A total of 649 patients were enrolled in the study. The independent risk factors for QTc prolongation were therapeutic and toxic range of phenotiazine antipsychotic drug (therapeutic range: odds ratio [OR], 1.56 [P=.039]; toxic range: OR, 3.85 [P<.001]), and toxic range of cyclic antidepressants (OR, 2.39; P=.018). In addition, toxic range of phenotiazine antipsychotic drug (OR, 3.87; P=.012) and tricyclic antidepressants (OR, 4.94; P<.001) were risk factors for QT higher than the at-risk line of the QT nomogram.
The possibility of QT prolongation and torsades de pointes due to overdose of phenotiazine antipsychotic drug or tricyclic antidepressants requires particular consideration.
使用抗精神病药/抗抑郁药是QT间期(QT)延长和心源性猝死的一个危险因素。然而,在精神药物过量的情况下,尚不清楚哪些药物是QT延长和尖端扭转型室速的危险因素。
通过Bazett公式(QTc)校正QT数据后,将QTc分为3类(QTc<440毫秒、440毫秒≤QTc<500毫秒和QTc≥500毫秒),并将每种药物的血药浓度分为未检测到、治疗范围或中毒范围。使用有序逻辑回归模型分析每种药物的血药浓度与QTc的关联。对于诱导QT-心率对高于Isbister的QT-心率列线图(QT列线图)危险线的药物,使用二项逻辑回归模型进行进一步分析。

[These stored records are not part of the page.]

Lemma step_cap s l s' : step s l s' -> key_queue_cap s' = key_queue_cap s.
Proof.
  destruct 1 as [k work s' Ha|k work old s' Ha|k work w s' Ha|i k work s' Ht _|i k work r s' Hi _ Hf|i k work r s' Hi _ Hf|i k work s' Hn _|i s' Hn _|]; [..|done].
  1-3: unfold add_work, feed in Ha; repeat case_match; by simplify_eq.
  - unfold take_work in Ht. repeat case_match; by simplify_eq.
  - unfold finish_work in Hf. repeat case_match; by simplify_eq.
  - unfold finish_work in Hf. repeat case_match; by simplify_eq.
  - unfold next_work in Hn. repeat case_match; by simplify_eq.
  - unfold next_work in Hn. repeat case_match; by simplify_eq.
Qed.

Lemma runs_cap s ls s' : runs s ls s' -> key_queue_cap s' = key_queue_cap s.
Proof. induction 1 as [|s l s' ls s'' Hs _ IH]; [done|]. rewrite IH. by eapply step_cap. Qed.

Lemma waiting_capped s key : sched_ok s -> (0 < key_queue_cap s)%nat -> (length (waiting (line s key)) <= S (key_queue_cap s))%nat.
Proof.
  intros Hok Hz. cbn [line waiting]. rewrite length_app. pose proof (fed_once s key Hok).
  destruct (active s !! key) as [q|] eqn:Ha; cbn; [|lia]. apply (ok_cap s Hok Hz) in Ha. cbn in Ha. lia.
Qed.

(** ** Units *)

(** A property of all units, wherever they are. *)
Definition units_ok (P : K -> W -> Prop) (s : Scheduler) : Prop :=
  Forall (fun p => P p.1 p.2) (feeder s) /\ map_Forall (fun k q => Forall (P k) q) (active s) /\
  Forall (fun w => match w with Running k u => P k u | _ => True end) (workers s).

Definition label_ok (P : K -> W -> Prop) (l : Label) : Prop := match l with Accept k w | Evict k _ w => P k w | _ => True end.

Lemma units_worker P (s : Scheduler) i w : Forall (fun w => match w with Running k u => P k u | _ => True end) (workers s) ->
  (match w with Running k u => P k u | _ => True end) -> Forall (fun w => match w with Running k u => P k u | _ => True end) (<[i:=w]> (workers s)).
Proof. intros Hw Hp. by apply Forall_insert. Qed.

共有649例患者纳入本研究。QTc延长的独立危险因素是吩噻嗪类抗精神病药物的治疗范围和中毒范围(治疗范围:比值比[OR],1.56[P=0.039];中毒范围:OR,3.85[P<0.001]),以及环类抗抑郁药的中毒范围(OR,2.39;P=0.018)。此外,吩噻嗪类抗精神病药物(OR,3.87;P=0.012)和三环类抗抑郁药(OR,4.94;P<0.001)的中毒范围是QT高于QT列线图危险线的危险因素。
因吩噻嗪类抗精神病药物或三环类抗抑郁药过量导致QT延长和尖端扭转型室速的可能性需要特别考虑。